(** The phone's storage interface comes first and is passed over. *)
Lemma getAdbInterface_first_match_witness :
  fst (Usb._getAdbInterface UsbScenario.phone) =
    Normal (Some UsbScenario.adb_interface).
Proof.
  apply (proj2 (getAdbInterface_first_match UsbScenario.phone
                  UsbScenario.adb_interface)).
  exists [UsbScenario.storage_interface], [].
  repeat split; try discriminate.
  intros i [<-|[]]. reflexivity.
Defined.

(** X12: [_getSerialNo] asks an open device for string descriptor
    [iSerialNumber] (request type 0x80, GET_DESCRIPTOR, wValue 0x0300 +
    iSerialNumber, language 0x0409, 255 bytes).  It closes the device only
    when the transfer succeeded: a failed transfer is thrown and the device
    stays open. *)
Theorem getSerialNo_request_and_close
    (device : Usb.Device) (dd : Usb.DeviceDescriptor) :
  Usb.deviceDescriptor device = Some dd ->
  Usb.on_open device = Normal tt ->
  0 <= Usb.iSerialNumber dd < 256 ->
  let wValue := 0x0300 + Usb.iSerialNumber dd in
  let request := Usb.call_controlTransfer device 0x80 0x06 wValue 0x0409 255 in
  Usb._getSerialNo device =
    match Usb.controlTransfer device 0x80 0x06 wValue 0x0409 255 with
    | Normal buffer =>
        (Normal (Usb.toString_utf16le 2 buffer),
         [Usb.call_open device; request; Usb.call_close device])
    | Throw e => (Throw e, [Usb.call_open device; request])
    end.
Proof.
  intros Hd Ho Hn. unfold Usb._getSerialNo. rewrite Ho, Hd.
  rewrite (serial_wValue Hn).
  change Usb.LIBUSB_ENDPOINT_IN with 128.
  change Usb.LIBUSB_REQUEST_GET_DESCRIPTOR with 6.
  cbv zeta.
  destruct (Usb.controlTransfer device 128 6 (768 + Usb.iSerialNumber dd) 1033 255);
    reflexivity.
Qed.

Lemma getSerialNo_request_and_close_witness :
  Usb._getSerialNo UsbScenario.phone =
    (Normal [65; 66],
     [Usb.call_open UsbScenario.phone;
      Usb.call_controlTransfer UsbScenario.phone 0x80 0x06 0x0303 0x0409 255;
      Usb.call_close UsbScenario.phone]).
Proof.
  apply (@getSerialNo_request_and_close UsbScenario.phone
           (Usb.mkDeviceDescriptor 0x18d1 3));
    [reflexivity | reflexivity | simpl; lia].
Defined.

***

**AIM OF THE EXERCISE**
Give exactly, and nothing besides, the lines from the one in which "Normal buffer =>" occurs through the end of the records.

**WRITTEN ANSWER**
    | Normal buffer =>
        (Normal (Usb.toString_utf16le 2 buffer),
         [Usb.call_open device; request; Usb.call_close device])
    | Throw e => (Throw e, [Usb.call_open device; request])
    end.
Proof.
  intros Hd Ho Hn. unfold Usb._getSerialNo. rewrite Ho, Hd.
  rewrite (serial_wValue Hn).
  change Usb.LIBUSB_ENDPOINT_IN with 128.
  change Usb.LIBUSB_REQUEST_GET_DESCRIPTOR with 6.
  cbv zeta.
  destruct (Usb.controlTransfer device 128 6 (768 + Usb.iSerialNumber dd) 1033 255);
    reflexivity.
Qed.

Lemma getSerialNo_request_and_close_witness :
  Usb._getSerialNo UsbScenario.phone =
    (Normal [65; 66],
     [Usb.call_open UsbScenario.phone;
      Usb.call_controlTransfer UsbScenario.phone 0x80 0x06 0x0303 0x0409 255;
      Usb.call_close UsbScenario.phone]).
Proof.
  apply (@getSerialNo_request_and_close UsbScenario.phone
           (Usb.mkDeviceDescriptor 0x18d1 3));
    [reflexivity | reflexivity | simpl; lia].
Defined.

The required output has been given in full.